I’ve came across this article from Empirical Software Engineering and it cought my attention. It describes a study of how to identify where a bug was introduced.
The article accurately observes that the defects are fixed, most often, in a place where they were NOT introduced. So, the question is whether we can find where the defects were introduced.
Several studies focused on understanding which release/commit introduced a specific defect. This article describes how to find this particular release. It is based on a theoretical framework of perfect tests, i.e. tests which can capture defects in releases where they were introduced. The authors of this study evaluate four different algorithms on two different open source projects. Their findings show that it is possible, to some extent, find the right release where the bug was introduced. Knowing the release and knowing which changes were introduced into the release, it is possible to narrow down the piece of code that contains the bug.
Very interesting work and looking forward to more studies in this area, in particular in the area of proprietary software!

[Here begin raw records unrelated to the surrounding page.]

Lemma elem_rkl_ids r L x : rkl_ok r L -> x ∈ rkl_ids r L <-> rkl_mem r L x.
Proof.
  intros Hok. destruct (rkl_ids_split r L Hok) as (A & B & EL & _ & _ & ->).
  unfold rkl_mem. rewrite EL, !elem_of_app, elem_of_seqZ.
  replace (solid_begin r + (solid_end r - solid_begin r)) with (solid_end r) by lia. tauto.
Qed.

Lemma asc_rkl_ids r L : rkl_ok r L -> asc (rkl_ids r L).
Proof.
  intros Hok. destruct (rkl_ids_split r L Hok) as (A & B & EL & HA & HB & ->).
  pose proof (ok_asc _ _ Hok) as Hasc. rewrite EL in Hasc. apply asc_app_iff in Hasc as (HascA & HascB & HAB).
  rewrite !asc_app_iff. split_and!; [done|apply asc_seqZ|done|..].
  - intros x y Hx%elem_of_seqZ Hy. destruct (rkl_ok_solid_le _ _ Hok) as [_ Hadj].
    { rewrite EL. intros [-> ->]%app_eq_nil. by apply elem_of_nil in Hy. }
    specialize (HB y Hy). specialize (Hadj ltac:(lia) y). rewrite EL, elem_of_app in Hadj. specialize (Hadj ltac:(auto)). lia.
  - intros x y Hx [Hy%elem_of_seqZ|Hy]%elem_of_app; [|by apply HAB]. specialize (HA x Hx). lia.
Qed.

(** The interval is an empty one, or both ends are in order. *)
Lemma rkl_solid_cases r L : rkl_ok r L ->
  (L = [] /\ solid_begin r = UINT64_MAX /\ solid_end r = 0) \/
  (0 < solid_begin r <= solid_end r /\ solid_end r <= UINT64_MAX).
Proof. intros [_ _ _ _ _ _ _ _ _ [?|(? & ? & _)]]; [by left|right]. uids. lia. Qed.
(* ===== verification/MetaSeize.v ===== *)
(** * Starting a reader while meta pages are updated

    [ro_start_continue] of [src/src/txn-ro.c] takes the recent snapshot of the
    database without a lock: [ro_seize] taps the three meta pages, publishes
    the choice in the reader's slot, looks again, copies the page
    ([coherency_fetch_head], [src/src/coherency.c]) and compares the ids once
    more, in up to 42 rounds; [txn_setup_primal] ([src/src/txn.c]) refuses an
    impossible id. Here this is a program of single loads, which interleaves
    with writers that update the pages store by store, one commit after
    another ([dxb_sync_locked], [src/src/dxb.c]).

    The ids are loaded and stored with barriers and the other fields lie
    between them; the model assumes that the loads and the stores take effect in
    the order of the program, as the barriers and the memory order of the
    processor (TSO) provide it. A structure that is copied as a whole (the
    geometry, the record of a tree, the canary) is one value. Inputs of the
    reader are what depends on other memory: the verdict of [coherency_check] on
    the root pages, whether [coherency_timeout] gives up, the flags of the GC
    tree, whether the slot still holds the id (a writer may evict it; the
    slots are the subject of [Mvcc]) and the rest of [txn_setup_primal]. The
    recovery mode ([stuck_meta]), an environment without a table of readers
    and the masking of flags in databases of an older format are not modelled. *)

From stdpp Require Import base list numbers option relations.
From Stdlib Require Import ZArith Lia.
From S2P Require Import Prelude Rkl Meta MetaSync.
(* ===== verification/Mvcc.v ===== *)
(** * Readers and the oldest snapshot ([src/src/mvcc-readers.c], [txn-ro.c])

    Every reader publishes the id of its snapshot in its slot of a table in
    shared memory. The writer scans the table for the oldest snapshot in use,
    without any lock against the readers, and may reuse the pages of what is
    older. The programs of both sides are given step by step, one access to the
    shared memory per step; a system interleaves one writer (there is a lock for
    writers) with any number of readers, which start, end, park and resume
    their transactions, die, and are swept.

    The choice of the meta page is one load of the ids of the recent and of the
    steady version (what [Meta] and [MetaSync] show of [meta_tap]). As there,
    loads and stores take effect in the order of the program. 64-bit atomics
    with compare-and-swap are available ([MDBX_64BIT_ATOMIC],
    [MDBX_64BIT_CAS]). Statistics and messages are not modelled. *)

From stdpp Require Import base numbers option list relations.
From Stdlib Require Import ZArith Lia.
From S2P Require Import Prelude Rkl.

Definition MDBX_TID_TXN_OUSTED : Z := UINT64_MAX - 1.
Definition MDBX_TID_TXN_PARKED : Z := UINT64_MAX.

(** [MDBX_TETRAD('N', 'o', 'n', 'e')] *)
Definition NOTHING_CHANGED_SIGNATURE : Z := 78 * 2 ^ 24 + 111 * 2 ^ 16 + 110 * 2 ^ 8 + 101.

(** ** Shared memory *)

Record reader_slot : Type := mk_slot {
  sl_txnid : Z;
  sl_tid : Z;
  sl_pid : Z;
  sl_used : Z;
  sl_retired : Z;
}.

Record lck_t : Type := mk_lck {
  rdt_length : Z;
  rdt_refresh_flag : Z;
  cached_oldest_txnid : Z;
  cached_oldest_retired : Z;
  rdt : list reader_slot;
}.

(** The ids of the recent and of the preferred steady version. *)
Record metas : Type := mk_metas { recent_id : Z; steady_id : Z }.

#[export] Instance metas_eq_dec : EqDecision metas.
Proof. solve_decision. Defined.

A lot of defect research is focused on either localization of defects or the prediction whether a defect will be found/fixed, etc. I’m guilty to adding to the state of the art in this area with a number of articles. It’s a great line of work, nice because we can play with data and get results that can actually be verified – we can check whether a defect is or is not there.
However, in many cases, the defect can be a mistake made in a number of places – so-called a multiple fault or multiple faults. Therefore, this article, freshly from the press of IST, caught my attention. It presents a systematic review of what has been done in that area.
Turns out, not that much, but the field has been gaining popularity in the past few years.
What I like, in particular, about this paper is the fact that it asks a question about which datasets exist (see Table 8 in the paper for the full reference). I can’t wait to take a closer look at these datasets – maybe something for me PhD course in metrics next year?
Testing of machine learning systems is a tricky business. Not only the algorithms are based on statistics, they are also very complex and they are highly dependent on the data that is used for training and validation. Yet, the algorithms are very important for our modern software systems and therefore we need to make sure that they work as they are intended to.
I’ve came across an article where authors reviewed literature on how machine learning systems are tested. A list of aspects that this paper looks into is:
What to test:
Test input generation
Test oracle generation
Test adequacy evaluation
Bug report analysis
Debug and repair
Where to test:
Learning program testing
Test for what:
The list is quite impressing and so is the paper. For me, the most interesting category was the testing of data, which reviews challenges and also provides some solutions. For example, it lists frameworks which are used for testing of data: ActiveClean or BoostClean. These frameworks look at the data and try to capture how valuable the data is for the actual algorithm.